[Data to use Boundary: Start]

Lemma at_slot_nonzero_parents : forall cs t, (forall c, c ∈ cs -> is_Some (parents !! c)) -> len t = n ->
  (forall j, 0 <= j -> at_slot t j 0 <> 0 -> parents !! (j + 1) = Some (at_slot t j 0)) ->
  forall j, 0 <= j -> let t' := fold_left (fun t c => <[Z.to_nat (c - 1) := default 0 (parents !! c)]> t) cs t in
    at_slot t' j 0 <> 0 -> parents !! (j + 1) = Some (at_slot t' j 0).
Proof.
  induction cs as [|c cs IH]; intros t Hcs Hl Ht j Hj; [by apply Ht|]. cbn [fold_left]. destruct (Hcs c ltac:(left)) as [p Hp].
  destruct (Hpar c p Hp) as [Hc _]. apply IH; [intros x Hx; apply Hcs; by right|unfold len in *; by rewrite length_insert| |done].
  intros i Hi. rewrite at_slot_insert by lia. case_if; zbool; [|by apply Ht]. subst i. replace (c - 1 + 1) with c by lia. by rewrite Hp.
Qed.

Lemma buildRollup_ok : hierarchy_ok (buildRollup n speeds parents members) n.
Proof.
  unfold buildRollup.
  set (aggs := List.filter _ (sorted_keys members)). set (kids := List.filter _ (sorted_keys parents)).
  destruct (fold_left (claim_members parents members) aggs (zeros n [], ∅)) as [table claimed] eqn:Ef.
  assert (Ht : table_ok table).
  { replace table with (fst (fold_left (claim_members parents members) aggs (zeros n [], ∅))) by by rewrite Ef.
    apply (fold_left_inv (fun st => table_ok (fst st))).
    - split; [unfold len, zeros; cbn; rewrite length_replicate; lia|]. intros j _. cbn [fst]. by rewrite at_slot_zeros.
    - intros st x Hx Hst. apply filter_elem in Hx as [Hx Hb]. apply negb_true_iff, bool_decide_eq_false, eq_None_not_Some in Hb.
      apply claim_members_ok; [done| |done]. by apply (sorted_keys_spec members). }
  set (par := fold_left _ kids (zeros n 0)).
  assert (Hp : forall j, 0 <= j -> at_slot par j 0 <> 0 -> parents !! (j + 1) = Some (at_slot par j 0)).
  { intros j Hj. apply at_slot_nonzero_parents; [|unfold len, zeros; rewrite length_replicate; lia| |done].
    - intros c [Hc _]%filter_elem. by apply (sorted_keys_spec parents).
    - intros i _. by rewrite at_slot_zeros. }
  clearbody par. clear Ef. intros slot Hs. unfold rank, kind. cbn [CounterHold.members counterParent]. destruct Ht as [_ Ht].
  destruct (at_slot table slot []) as [|m0 ms] eqn:Es.
  - destruct (at_slot par slot 0 =? 0) eqn:Ep; zbool; [done|]. pose proof (Hp slot ltac:(lia) Ep) as Hps.
    destruct (Hpar _ _ Hps) as [_ Hr]. split; [done|]. destruct (at_slot table (at_slot par slot 0 - 1) []); [|lia].
    destruct (at_slot par (at_slot par slot 0 - 1) 0 =? 0) eqn:Ep2; [lia|]. zbool.
    pose proof (Hp (at_slot par slot 0 - 1) ltac:(lia) Ep2) as Hps2. rewrite Z.sub_add in Hps2. rewrite (Hone _ _ Hps) in Hps2. done.
  - intros m Hm. destruct (Ht slot ltac:(lia)) as (_ & _ & Hms); [by rewrite Es|]. rewrite Es in Hms.
    destruct (Hms m Hm) as (Hr & Hm1 & Hm2). split; [done|].
    destruct (at_slot table (m - 1) []) as [|x xs] eqn:Ex.
    + destruct (at_slot par (m - 1) 0 =? 0) eqn:Ep; [done|]. zbool. pose proof (Hp (m - 1) ltac:(lia) Ep) as H.
      rewrite Z.sub_add, Hm1 in H. done.
    + destruct (Ht (m - 1) ltac:(lia)) as ([? H] & _); [by rewrite Ex|]. rewrite Z.sub_add, Hm2 in H. done.
Qed.
End rollup.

[Data to use Boundary: End]

> The problem:
Every line above should be output exactly as it stands.

> Answer box:
Lemma at_slot_nonzero_parents : forall cs t, (forall c, c ∈ cs -> is_Some (parents !! c)) -> len t = n ->
  (forall j, 0 <= j -> at_slot t j 0 <> 0 -> parents !! (j + 1) = Some (at_slot t j 0)) ->
  forall j, 0 <= j -> let t' := fold_left (fun t c => <[Z.to_nat (c - 1) := default 0 (parents !! c)]> t) cs t in
    at_slot t' j 0 <> 0 -> parents !! (j + 1) = Some (at_slot t' j 0).
Proof.
  induction cs as [|c cs IH]; intros t Hcs Hl Ht j Hj; [by apply Ht|]. cbn [fold_left]. destruct (Hcs c ltac:(left)) as [p Hp].
  destruct (Hpar c p Hp) as [Hc _]. apply IH; [intros x Hx; apply Hcs; by right|unfold len in *; by rewrite length_insert| |done].
  intros i Hi. rewrite at_slot_insert by lia. case_if; zbool; [|by apply Ht]. subst i. replace (c - 1 + 1) with c by lia. by rewrite Hp.
Qed.

Lemma buildRollup_ok : hierarchy_ok (buildRollup n speeds parents members) n.
Proof.
  unfold buildRollup.
  set (aggs := List.filter _ (sorted_keys members)). set (kids := List.filter _ (sorted_keys parents)).
  destruct (fold_left (claim_members parents members) aggs (zeros n [], ∅)) as [table claimed] eqn:Ef.
  assert (Ht : table_ok table).
  { replace table with (fst (fold_left (claim_members parents members) aggs (zeros n [], ∅))) by by rewrite Ef.
    apply (fold_left_inv (fun st => table_ok (fst st))).
    - split; [unfold len, zeros; cbn; rewrite length_replicate; lia|]. intros j _. cbn [fst]. by rewrite at_slot_zeros.
    - intros st x Hx Hst. apply filter_elem in Hx as [Hx Hb]. apply negb_true_iff, bool_decide_eq_false, eq_None_not_Some in Hb.
      apply claim_members_ok; [done| |done]. by apply (sorted_keys_spec members). }
  set (par := fold_left _ kids (zeros n 0)).
  assert (Hp : forall j, 0 <= j -> at_slot par j 0 <> 0 -> parents !! (j + 1) = Some (at_slot par j 0)).
  { intros j Hj. apply at_slot_nonzero_parents; [|unfold len, zeros; rewrite length_replicate; lia| |done].
    - intros c [Hc _]%filter_elem. by apply (sorted_keys_spec parents).
    - intros i _. by rewrite at_slot_zeros. }
  clearbody par. clear Ef. intros slot Hs. unfold rank, kind. cbn [CounterHold.members counterParent]. destruct Ht as [_ Ht].
  destruct (at_slot table slot []) as [|m0 ms] eqn:Es.
  - destruct (at_slot par slot 0 =? 0) eqn:Ep; zbool; [done|]. pose proof (Hp slot ltac:(lia) Ep) as Hps.
    destruct (Hpar _ _ Hps) as [_ Hr]. split; [done|]. destruct (at_slot table (at_slot par slot 0 - 1) []); [|lia].
    destruct (at_slot par (at_slot par slot 0 - 1) 0 =? 0) eqn:Ep2; [lia|]. zbool.
    pose proof (Hp (at_slot par slot 0 - 1) ltac:(lia) Ep2) as Hps2. rewrite Z.sub_add in Hps2. rewrite (Hone _ _ Hps) in Hps2. done.
  - intros m Hm. destruct (Ht slot ltac:(lia)) as (_ & _ & Hms); [by rewrite Es|]. rewrite Es in Hms.
    destruct (Hms m Hm) as (Hr & Hm1 & Hm2). split; [done|].
    destruct (at_slot table (m - 1) []) as [|x xs] eqn:Ex.
    + destruct (at_slot par (m - 1) 0 =? 0) eqn:Ep; [done|]. zbool. pose proof (Hp (m - 1) ltac:(lia) Ep) as H.
      rewrite Z.sub_add, Hm1 in H. done.
    + destruct (Ht (m - 1) ltac:(lia)) as ([? H] & _); [by rewrite Ex|]. rewrite Z.sub_add, Hm2 in H. done.
Qed.
End rollup.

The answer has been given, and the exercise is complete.